_EXERCISE BRIEF_. All of the records must be given again exactly.

_Saved entries_.
(** C10. Called with an options object, [compileFile] never looks at
    [createLoader]: whenever it returns, it has written the artifact and,
    after it, the loader file; the loader file then holds the loader code,
    and with a [loaderFilename] that is undefined, a boolean, a string or a
    [String] object the files are those of before with these two written.
    (When it throws, it has written nothing and the files are as they were,
    or it has written the artifact alone because computing the name of the
    loader file from [loaderFilename] failed, which those values never
    cause.)  Called with a file name, the legacy form, it writes the
    artifact and no loader file: when it returns, the files are those of
    before with the artifact written. *)
Theorem compileFile_options_write_loader (H : Host) (options : BytenodeOptions)
    (output : Value) (w : World) :
  (∀ createLoader,
     compileFile H (ArgsObject (withCreateLoader createLoader options)) output w
     = compileFile H (ArgsObject options) output w)
  ∧ Written H (args_loaderFilename options) w
      (compileFile H (ArgsObject options) output w).1
      (compileFile H (ArgsObject options) output w).2
  ∧ ∀ filename,
      let result := compileFile H (ArgsString filename) output w in
      (∃ e, result.1 = Throw e ∧ writesOf (trace result.2) = writesOf (trace w)
            ∧ files result.2 = files w)
      ∨ (∃ compiledFilename bytecode,
           result.1 = Ok compiledFilename
           ∧ writesOf (trace result.2)
             = writesOf (trace w) ++ [(compiledFilename, bytecode)]
           ∧ files result.2 = <[compiledFilename := bytecode]> (files w)).
Proof.
  split; [|split].
  - intros createLoader. by rewrite !compileFile_options.
  - rewrite compileFile_options.
    destruct (args_filename options) as [| | | |filename| | | | | |];
      try (by constructor).
    destruct (jsOr (jsOr _ _) _) as [| | | |compiledFilename| | | | | |];
      try (by constructor).
    destruct (compileFileFrom _ _ _ _ _ _ _ _) as [r w'] eqn:Hrun.
    by apply compileFileFrom_writes in Hrun.
  - intros filename result. unfold result. rewrite compileFile_string.
    destruct (jsOr (jsOr _ _) _) as [| | | |compiledFilename| | | | | |];
      try (left; by eexists).
    destruct (compileFileFrom _ _ _ _ _ _ _ _) as [r w'] eqn:Hrun.
    apply compileFileFrom_writes in Hrun. simpl in Hrun.
    destruct Hrun as [Hfail|[bytecode [-> Hw]]]; [by left|].
    right. by exists compiledFilename, bytecode.
Qed.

_EXERCISE ANSWER_.
(** C10. Called with an options object, [compileFile] never looks at
    [createLoader]: whenever it returns, it has written the artifact and,
    after it, the loader file; the loader file then holds the loader code,
    and with a [loaderFilename] that is undefined, a boolean, a string or a
    [String] object the files are those of before with these two written.
    (When it throws, it has written nothing and the files are as they were,
    or it has written the artifact alone because computing the name of the
    loader file from [loaderFilename] failed, which those values never
    cause.)  Called with a file name, the legacy form, it writes the
    artifact and no loader file: when it returns, the files are those of
    before with the artifact written. *)
Theorem compileFile_options_write_loader (H : Host) (options : BytenodeOptions)
    (output : Value) (w : World) :
  (∀ createLoader,
     compileFile H (ArgsObject (withCreateLoader createLoader options)) output w
     = compileFile H (ArgsObject options) output w)
  ∧ Written H (args_loaderFilename options) w
      (compileFile H (ArgsObject options) output w).1
      (compileFile H (ArgsObject options) output w).2
  ∧ ∀ filename,
      let result := compileFile H (ArgsString filename) output w in
      (∃ e, result.1 = Throw e ∧ writesOf (trace result.2) = writesOf (trace w)
            ∧ files result.2 = files w)
      ∨ (∃ compiledFilename bytecode,
           result.1 = Ok compiledFilename
           ∧ writesOf (trace result.2)
             = writesOf (trace w) ++ [(compiledFilename, bytecode)]
           ∧ files result.2 = <[compiledFilename := bytecode]> (files w)).
Proof.
  split; [|split].
  - intros createLoader. by rewrite !compileFile_options.
  - rewrite compileFile_options.
    destruct (args_filename options) as [| | | |filename| | | | | |];
      try (by constructor).
    destruct (jsOr (jsOr _ _) _) as [| | | |compiledFilename| | | | | |];
      try (by constructor).
    destruct (compileFileFrom _ _ _ _ _ _ _ _) as [r w'] eqn:Hrun.
    by apply compileFileFrom_writes in Hrun.
  - intros filename result. unfold result. rewrite compileFile_string.
    destruct (jsOr (jsOr _ _) _) as [| | | |compiledFilename| | | | | |];
      try (left; by eexists).
    destruct (compileFileFrom _ _ _ _ _ _ _ _) as [r w'] eqn:Hrun.
    apply compileFileFrom_writes in Hrun. simpl in Hrun.
    destruct Hrun as [Hfail|[bytecode [-> Hw]]]; [by left|].
    right. by exists compiledFilename, bytecode.
Qed.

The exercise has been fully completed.